WORK ORDER >> When the line containing "revert s2. induction" is found in the data below, copy it and each line after it through the line containing "Ascii.eqb (Py.to_lower c)", exactly and with no others.

Saved data entries
(** [configure_webhook] registers the route [POST /] exactly when the
    hostname is true and the reply to [set_webhook] is an object with the
    key [ok], whatever the value: the route is added even if the remote
    refused the registration. *)
Theorem configure_webhook_registers (reply : result json)
    (replies : list (result json)) :
  let '(tr, r) := run (TelegramEngine.configure_webhook settings self)
                      (reply :: replies) in
  (RouterAddPost "/" "webhook" ∈ tr <->
   exists (hostname : json) (m : gmap string json) (ok : json),
     settings "HOSTNAME" = Ok hostname ∧ Py.truthy hostname = true ∧
     reply = Ok (JObj m) ∧ m !! "ok" = Some ok) ∧
  (r = Some (Ok tt) <-> RouterAddPost "/" "webhook" ∈ tr).
Proof.
  unfold TelegramEngine.configure_webhook.
  destruct (settings "HOSTNAME") as [hostname|e] eqn:Hs; simpl ok_then.
  2:{ simpl. rewrite elem_of_nil. repeat split; try done.
      by intros (? & ? & ? & ? & _). }
  destruct (Py.truthy hostname) eqn:Hh; simpl negb; cbv iota.
  2:{ simpl. rewrite elem_of_nil. repeat split; try done.
      intros (h & ? & ? & [= <-] & Hh' & _). congruence. }
  unfold call. rewrite (getattr_allowed _ _ set_webhook_allowed). simpl ok_then.
  cbn [run]. destruct reply as [[| | | | |m]|e]; simpl ok_then;
    try (simpl; rewrite list_elem_of_singleton; repeat split; try done;
         by intros (? & ? & ? & _ & _ & ? & _)).
  simpl Py.getitem. destruct (m !! "ok") as [ok|] eqn:Hok; simpl ok_then.
  - destruct (Py.truthy ok); simpl; rewrite !elem_of_cons;
      repeat split; try done; try tauto; by exists hostname, m, ok.
  - simpl. rewrite list_elem_of_singleton. repeat split; try done.
    intros (? & m' & ? & _ & _ & [= <-] & Hm'). congruence.
Qed.

End Registration.

Example configure_polling_refused :
  run (TelegramEngine.configure_polling Sample.engine)
      [Ok (JObj {["ok" := JBool false]})]
  = ([Post (Request "https://api.telegram.org/bot123:abc/deleteWebhook" (JObj ∅));
      TasksAppend "polling"],
     Some (Ok tt)).
Proof. vm_compute. reflexivity. Qed.

(** ** Operation names and URLs *)

(** The number of occurrences of a character. *)
Fixpoint count_char (c : ascii) (s : string) : nat :=
  match s with
  | EmptyString => 0
  | String c' s' => (if Ascii.eqb c' c then 1 else 0) + count_char c s'
  end.

Lemma string_app_cons (c : ascii) (s1 s2 : string) :
  String c s1 +:+ s2 = String c (s1 +:+ s2).
Proof. reflexivity. Qed.

Lemma string_app_empty (s : string) : EmptyString +:+ s = s.
Proof. reflexivity. Qed.

Lemma length_string_app (s1 s2 : string) :
  String.length (s1 +:+ s2) = (String.length s1 + String.length s2)%nat.
Proof.
  induction s1 as [|c s1 IH]; [done|].
  rewrite string_app_cons. simpl. by rewrite IH.
Qed.

Lemma count_char_app (c : ascii) (s1 s2 : string) :
  count_char c (s1 +:+ s2) = (count_char c s1 + count_char c s2)%nat.
Proof.
  induction s1 as [|c' s1 IH]; [done|].
  rewrite string_app_cons. simpl. rewrite IH. lia.
Qed.

Lemma string_app_inv_tail (s1 s2 s : string) : s1 +:+ s = s2 +:+ s -> s1 = s2.
Proof.
  revert s2. induction s1 as [|c1 s1 IH]; intros [|c2 s2] Heq; [done| | |].
  - apply (f_equal String.length) in Heq.
    rewrite string_app_empty, string_app_cons in Heq. simpl in Heq.
    rewrite length_string_app in Heq. lia.
  - apply (f_equal String.length) in Heq.
    rewrite string_app_empty, string_app_cons in Heq. simpl in Heq.
    rewrite length_string_app in Heq. lia.
  - rewrite !string_app_cons in Heq. injection Heq as -> Heq.
    by rewrite (IH _ Heq).
Qed.

Lemma to_lower_underscore (c : ascii) :
  Ascii.eqb (Py.to_lower c) "_" = Ascii.eqb c "_".
Proof. by destruct c as [[] [] [] [] [] [] [] []]. Qed.

Lemma to_upper_underscore (c : ascii) :
  Ascii.eqb (Py.to_upper c) "_" = Ascii.eqb c "_".
Proof. by destruct c as [[] [] [] [] [] [] [] []]. Qed.

Lemma lower_shape (s : string) :
  String.length (Py.lower s) = String.length s ∧
  count_char "_" (Py.lower s) = count_char "_" s.
Proof.
  induction s as [|c s [IHl IHc]]; [done|]. simpl.
  by rewrite IHl, IHc, to_lower_underscore.
Qed.

Lemma title_shape (cased : bool) (s : string) :
  String.length (Py.title_from cased s) = String.length s ∧
  count_char "_" (Py.title_from cased s) = count_char "_" s.
Proof.
  revert cased. induction s as [|c s IH]; intros cased; [done|]. simpl.
  destruct (Py.is_lower c || Py.is_upper c); simpl.
  - destruct (IH true) as [-> ->].
    by destruct cased; rewrite ?to_lower_underscore, ?to_upper_underscore.
  - by destruct (IH false) as [-> ->].
Qed.

(** What [split] returns: its segments are free of the separator, and
    together they are the string without its separators. *)
Lemma split_shape (sep : ascii) (s : string) :
  Forall (fun w => count_char sep w = 0%nat) (Py.split sep s) ∧
  (String.length (Py.join (Py.split sep s)) + count_char sep s)%nat = String.length s ∧
  length (Py.split sep s) = S (count_char sep s).
Proof.
  induction s as [|c s (IHf & IHl & IHn)]; [by repeat constructor|].
  simpl. destruct (Ascii.eqb c sep) eqn:Hc.
  - split; [by constructor|]. simpl. split; [|by rewrite IHn].
    unfold Py.join in *. simpl. rewrite string_app_empty. lia.
  - destruct (Py.split sep s) as [|w ws]; [done|].
    apply Forall_cons in IHf as [Hw Hws].
    split; [constructor; [simpl; by rewrite Hc, Hw|done]|].
    split; [|done]. unfold Py.join in *. simpl in *. lia.
Qed.

Lemma join_title_shape (ws : list string) :
  String.length (Py.join (Py.title <$> ws)) = String.length (Py.join ws) ∧
  (Forall (fun w => count_char "_" w = 0%nat) ws ->
   count_char "_" (Py.join (Py.title <$> ws)) = 0%nat).
Proof.
  unfold Py.join. induction ws as [|w ws [IHl IHc]]; [done|].
  rewrite fmap_cons. cbn [foldr].
  destruct (title_shape false w) as [Hl Hc]. fold (Py.title w) in Hl, Hc.
  rewrite !length_string_app, IHl, Hl.
  split; [done|]. intros [Hw Hws]%Forall_cons.
  by rewrite count_char_app, Hc, Hw, IHc.
Qed.

(** A string of ASCII characters only: on these, [Py.lower] and
    [Py.title] are Python's [lower] and [title]. *)
Fixpoint is_ascii (s : string) : bool :=
  match s with
  | EmptyString => true
  | String c s' => Nat.ltb (nat_of_ascii c) 128 && is_ascii s'
  end.

(** On an ASCII name, [mixed_case] removes every underscore and nothing
    else: the result has no underscore, and is shorter than the name by
    the number of underscores of the name. *)
Theorem mixed_case_underscores (name : string) :
  is_ascii name = true ->
  count_char "_" (mixed_case name) = 0%nat ∧
  (String.length (mixed_case name) + count_char "_" name)%nat = String.length name.
Proof.
  intros _. unfold mixed_case. destruct (split_shape "_" name) as (Hf & Hl & _).
  destruct (Py.split "_" name) as [|w ws]; [by apply Forall_nil in Hf; simpl in Hl|].
  apply Forall_cons in Hf as [Hw Hws].
  destruct (join_title_shape ws) as [Hjl Hjc].
  rewrite count_char_app, length_string_app, Hjl, (Hjc Hws).
  destruct (lower_shape w) as [-> ->]. rewrite Hw. split; [done|].
  unfold Py.join in Hl. simpl in Hl. rewrite length_string_app in Hl. exact Hl.
Qed.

YOUR SOLUTION >>
  revert s2. induction s1 as [|c1 s1 IH]; intros [|c2 s2] Heq; [done| | |].
  - apply (f_equal String.length) in Heq.
    rewrite string_app_empty, string_app_cons in Heq. simpl in Heq.
    rewrite length_string_app in Heq. lia.
  - apply (f_equal String.length) in Heq.
    rewrite string_app_empty, string_app_cons in Heq. simpl in Heq.
    rewrite length_string_app in Heq. lia.
  - rewrite !string_app_cons in Heq. injection Heq as -> Heq.
    by rewrite (IH _ Heq).
Qed.

Lemma to_lower_underscore (c : ascii) :
  Ascii.eqb (Py.to_lower c) "_" = Ascii.eqb c "_".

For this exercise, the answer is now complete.